A tsunami hit beaches around Sunda Strait in Indonesia on December 22, killing at least 430 people and injuring nearly 1,500. Hundreds of houses, in addition to many hotels and other buildings were heavily damaged, as the tsunami hit residential and tourist areas during the holiday season. The tsunami, which struck with no warning, was likely caused by a combination of underwater landslides due to an eruption of the Anak Krakatau volcano between Java and Sumatra. Authorities have issued extreme weather warnings for heavy rains that hinder rescue operations, while fears grow over the possibility of further volcanic activity.

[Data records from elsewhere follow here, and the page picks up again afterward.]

(* ===== verification/NetIPText.v ===== *)
(** * The text of an IP address and its reading: [net.IP.String] and [net.ParseIP]

    The address a host name resolved to is handed on as text; what reads it gets the
    same address.  [NetIP] has the two functions. *)

From Stdlib Require Import Strings.Ascii Strings.String.
From stdpp Require Import pretty.
From S2P Require Import Prelude GoBytes GoString Config NetIP.

Lemma string_app_assoc (a b c : string) : (a ++ b ++ c)%string = ((a ++ b) ++ c)%string.
Proof. induction a as [|x a IH]; [done|]. rewrite !append_cons. by rewrite IH. Qed.

Lemma string_app_nil (a : string) : (a ++ "")%string = a.
Proof. induction a as [|x a IH]; [done|]. rewrite append_cons. by rewrite IH. Qed.

Lemma has_prefix_cons c a r : has_prefix (String a r) (String c "") = Ascii.eqb c a.
Proof.
  unfold has_prefix. change (String.prefix (String c "") (String a r)) with (if ascii_dec c a then String.prefix "" r else false).
  destruct (Ascii.eqb_spec c a), (ascii_dec c a); try done. by destruct r.
Qed.

(** ** Groups of hexadecimal digits *)

(** Digits read by [hex_group]: their number and their value. *)
Fixpoint hex_run (s : string) (off acc : Z) : option (Z * Z) :=
  match s with
  | EmptyString => Some (off, acc)
  | String a r => match hex_digit a with
                  | Some d => if 3 <? off then None else hex_run r (off + 1) (acc * 16 + d)
                  | None => None
                  end
  end.

Lemma hex_group_run s rest off acc off' acc' :
  hex_run s off acc = Some (off', acc') -> hex_group (s ++ rest) off acc = hex_group rest off' acc'.
Proof.
  revert off acc. induction s as [|a s IH]; intros off acc; rewrite ?append_cons, ?append_empty; cbn; [by intros [= -> ->]|].
  destruct (hex_digit a); [|done]. destruct (3 <? off); [done|]. apply IH.
Qed.

Lemma hex_digit_char d : 0 <= d < 16 -> hex_digit (hex_char d) = Some d.
Proof.
  intros Hd. assert (In (Z.to_nat d) (seq 0 16)) as Hin by (apply in_seq; lia).
  pose proof (proj1 (forallb_forall (fun n => bool_decide (hex_digit (hex_char (Z.of_nat n)) = Some (Z.of_nat n))) (seq 0 16))
    ltac:(by vm_compute) _ Hin) as Hc. apply bool_decide_eq_true in Hc. by rewrite Z2Nat.id in Hc by lia.
Qed.

Lemma hex_run_char d r off acc : 0 <= d < 16 -> off <= 3 ->
  hex_run (String (hex_char d) r) off acc = hex_run r (off + 1) (acc * 16 + d).
Proof. intros Hd Ho. cbn [hex_run]. rewrite hex_digit_char by done. by rewrite (proj2 (Z.ltb_ge 3 off)). Qed.

Lemma hex_text_spec x : 0 <= x < 65536 -> exists off, 0 < off /\ hex_run (append_hex x) 0 0 = Some (off, x).
Proof.
  intros Hx. unfold append_hex. change (16 ^ 3) with 4096. change (16 ^ 2) with 256. change (16 ^ 1) with 16. change (16 ^ 0) with 1.
  assert (forall k, 0 <= x / k mod 16 < 16) as Hm by (intros k; apply Z.mod_pos_bound; lia).
  destruct (Z.leb_spec 4096 x); [|destruct (Z.leb_spec 256 x); [|destruct (Z.leb_spec 16 x)]];
    repeat rewrite (proj2 (Z.leb_le _ _)) by lia; rewrite ?append_cons, ?append_empty;
    rewrite !hex_run_char by (apply Hm || lia); cbn [hex_run]; eexists; (split; [|f_equal; f_equal]); try reflexivity; try lia.
  all: Z.div_mod_to_equations; lia.
Qed.

Definition not_hex (rest : string) : Prop := match rest with String a _ => hex_digit a = None | EmptyString => True end.

Lemma hex_group_text x rest : 0 <= x < 65536 -> not_hex rest ->
  exists off, 0 < off /\ hex_group (append_hex x ++ rest) 0 0 = Some (x, off, rest).
Proof.
  intros Hx Hr. destruct (hex_text_spec x Hx) as (off & Ho & E). exists off. split; [done|].
  rewrite (hex_group_run _ rest _ _ _ _ E). destruct rest as [|a r]; [done|]. cbn in Hr |- *. by rewrite Hr.
Qed.

Definition octets_of (g : list Z) : octets := concat ((fun x => [x / 256; x mod 256]) <$> g).

Lemma octets_of_cons x g : octets_of (x :: g) = [x / 256; x mod 256] ++ octets_of g.
Proof. done. Qed.

Lemma length_octets_of g : List.length (octets_of g) = (2 * List.length g)%nat.
Proof. induction g as [|x g IH]; [done|]. rewrite octets_of_cons, length_app, IH. cbn. lia. Qed.

Lemma octets_of_app g k : octets_of (g ++ k) = octets_of g ++ octets_of k.
Proof. unfold octets_of. by rewrite fmap_app, concat_app. Qed.

Lemma octets_of_groups ip n : Forall octet ip -> List.length ip = (2 * n)%nat ->
  octets_of (groups_of ip) = ip /\ Forall (fun x => 0 <= x < 65536) (groups_of ip) /\ List.length (groups_of ip) = n.
Proof.
  revert ip. induction n as [|n IH]; intros ip Hip Hl.
  { destruct ip; [by split_and!|done]. }
  destruct ip as [|a [|b r]]; [done|cbn in Hl; lia|]. rewrite !Forall_cons in Hip. destruct Hip as (Ha & Hb & Hr).
  destruct (IH r Hr) as (E & F & L); [cbn in Hl; lia|]. unfold octet in Ha, Hb. cbn [groups_of]. split_and!.
  - rewrite octets_of_cons, E. cbn [app]. f_equal; [|f_equal].
    + rewrite Z.div_add_l, (Z.div_small b) by lia. lia.
    + rewrite (Z.add_comm _ b), Z.mod_add, Z.mod_small by lia. done.
  - constructor; [lia|done].
  - cbn. lia.
Qed.

Definition hex_list (g : list Z) : string := join1 ":" (append_hex <$> g).

Lemma hex_list_cons x y g : hex_list (x :: y :: g) = (append_hex x ++ String ":" (hex_list (y :: g)))%string.
Proof. done. Qed.

Lemma hex_list_nonempty x g : 0 <= x < 65536 -> hex_list (x :: g) <> ""%string /\ has_prefix (hex_list (x :: g)) ":" = false.
Proof.
  intros Hx. destruct (hex_text_spec x Hx) as (off & Ho & E).
  assert (exists a r, append_hex x = String a r /\ hex_digit a <> None) as (a & r & Ex & Ha).
  { destruct (append_hex x) as [|a r]; [cbn in E; injection E; lia|]. exists a, r. split; [done|]. cbn in E. by destruct (hex_digit a). }
  assert (exists r, hex_list (x :: g) = String a r) as [r' ->].
  { destruct g as [|y g]; [exists r; unfold hex_list; cbn [fmap list_fmap join1]; by rewrite Ex|]. rewrite hex_list_cons, Ex. by eexists. }
  split; [done|]. rewrite has_prefix_cons. destruct (Ascii.eqb_spec ":" a) as [<-|Hne]; [by destruct Ha|done].
Qed.

(** One group before ":" and more. *)
Lemma ipv6_groups_step fuel x rest ip e :
  0 <= x < 65536 -> zlen ip < 16 -> rest <> ""%string -> has_prefix rest ":" = false ->
  ipv6_groups (S fuel) (append_hex x ++ String ":" rest) ip e = ipv6_groups fuel rest (ip ++ [x / 256; x mod 256]) e.
Proof.
  intros Hx Hip Hne Hp. destruct (hex_group_text x (String ":" rest) Hx) as (off & Ho & E); [done|].
  cbn [ipv6_groups]. rewrite (proj2 (Z.ltb_lt _ _)) by done. cbn [negb]. rewrite E.
  rewrite (proj2 (Z.eqb_neq off 0)) by lia.
  change (has_prefix (String ":" rest) ".") with false. cbv iota. rewrite (proj2 (String.eqb_neq _ _)) by done.
  change (negb (Ascii.eqb ":" ":")) with false. cbn [orb].
  destruct rest as [|a r]; [done|]. rewrite has_prefix_cons in Hp. apply Ascii.eqb_neq in Hp as Ha.
  clear -Ha. destruct a as [[] [] [] [] [] [] [] []]; try done.
Qed.

Lemma ipv6_groups_last fuel x ip e : 0 <= x < 65536 -> zlen ip < 16 ->
  ipv6_groups (S fuel) (append_hex x) ip e = Some (ip ++ [x / 256; x mod 256], e, ""%string).
Proof.
  intros Hx Hip. destruct (hex_group_text x "" Hx) as (off & Ho & E); [done|].
  rewrite string_app_nil in E. cbn [ipv6_groups]. rewrite (proj2 (Z.ltb_lt _ _)) by done. cbn [negb]. rewrite E.
  by rewrite (proj2 (Z.eqb_neq off 0)) by lia.
Qed.

Lemma ipv6_groups_list g fuel ip e : g <> [] -> Forall (fun x => 0 <= x < 65536) g ->
  (List.length g <= fuel)%nat -> zlen ip + 2 * zlen g <= 16 ->
  ipv6_groups fuel (hex_list g) ip e = Some (ip ++ octets_of g, e, ""%string).
Proof.
  intros Hne Hg. revert fuel ip Hne. induction Hg as [|x g Hx Hg IH]; intros fuel ip Hne Hf Hl; [done|].
  rewrite zlen_cons in Hl. pose proof (zlen_nonneg g). destruct fuel as [|fuel]; [cbn in Hf; lia|].
  destruct g as [|y g].
  - unfold hex_list. cbn [fmap list_fmap join1]. apply ipv6_groups_last; [done|lia].
  - rewrite hex_list_cons. destruct (hex_list_nonempty y g) as [H1 H2]; [by apply Forall_cons in Hg as [? _]|].
    rewrite ipv6_groups_step by (done || lia). rewrite IH; [|done|cbn in Hf |- *; lia|unfold zlen in *; rewrite length_app; cbn [List.length] in *; lia].
    by rewrite (octets_of_cons x), app_assoc.
Qed.

(** The groups before "::" and those after it. *)
Lemma ipv6_groups_gap g k fuel ip : g <> [] -> Forall (fun x => 0 <= x < 65536) g -> Forall (fun x => 0 <= x < 65536) k ->
  (List.length g + List.length k <= fuel)%nat -> zlen ip + 2 * zlen g + 2 * zlen k <= 16 ->
  ipv6_groups fuel (hex_list g ++ String ":" (String ":" (hex_list k))) ip None
  = Some (ip ++ octets_of g ++ octets_of k, Some (List.length ip + 2 * List.length g)%nat, ""%string).
Proof.
  intros Hne Hg Hk. revert fuel ip Hne. induction Hg as [|x g Hx Hg IH]; intros fuel ip Hne Hf Hl; [done|].
  rewrite zlen_cons in Hl. pose proof (zlen_nonneg g). pose proof (zlen_nonneg k). destruct fuel as [|fuel]; [cbn in Hf; lia|].
  destruct g as [|y g].
  - unfold hex_list at 1. cbn [fmap list_fmap join1].
    destruct (hex_group_text x (String ":" (String ":" (hex_list k))) Hx) as (off & Ho & E); [done|].
    cbn [ipv6_groups]. rewrite (proj2 (Z.ltb_lt _ _)) by lia. cbn [negb]. rewrite E.
    rewrite (proj2 (Z.eqb_neq off 0)) by lia.
    change (has_prefix (String ":" (String ":" (hex_list k))) ".") with false. cbv iota.
    change (negb (Ascii.eqb ":" ":") || String.eqb (String ":" (hex_list k)) "") with false. cbv iota.
    rewrite length_app. cbn [List.length]. destruct k as [|z k].
    + unfold hex_list. cbn [fmap list_fmap join1]. change (String.eqb "" "") with true. cbv iota.
      change (octets_of []) with (@nil Z). by rewrite app_nil_r.
    + destruct (hex_list_nonempty z k) as [H1 H2]; [by apply Forall_cons in Hk as [? _]|].
      rewrite (proj2 (String.eqb_neq _ _)) by done. rewrite ipv6_groups_list; [|done|done|cbn in Hf |- *; lia|unfold zlen in *; rewrite length_app; cbn [List.length] in *; lia].
      by rewrite <- !app_assoc.
  - rewrite hex_list_cons, <- string_app_assoc, append_cons. destruct (hex_list_nonempty y g) as [H1 H2]; [by apply Forall_cons in Hg as [? _]|].
    rewrite ipv6_groups_step; [|done|lia| |].
    + rewrite IH; [|done|cbn in Hf |- *; lia|unfold zlen in *; rewrite length_app; cbn [List.length] in *; lia].
      rewrite (octets_of_cons x), <- !app_assoc. do 2 f_equal. apply (f_equal2 pair); [done|].
      f_equal. rewrite length_app. cbn [List.length]. lia.
    + by destruct (hex_list (y :: g)).
    + destruct (hex_list (y :: g)) as [|a r]; [done|]. by rewrite append_cons, has_prefix_cons in *.
Qed.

Indonesia has been hit by a series of natural disasters in recent weeks, including a powerful earthquake that hit the island of Sulawesi on September 28. In the towns of Baleroa and Petobo, rivers of soil swept away entire neighborhoods in the aftermath of the magnitude-7.5 earthquake and ensuing tsunami. The death toll from the quake was nearly 2,000. Americares emergency response experts have been working in the country
since the September quake, and an emergency responder is deploying with officials in the region to assess what assistance may be needed.
The latest tsunami evoked memories of the Indian Ocean tsunami triggered by an earthquake on December 26 in 2004, which killed 226,000 people in 14 countries, including more than 120,000 in Indonesia.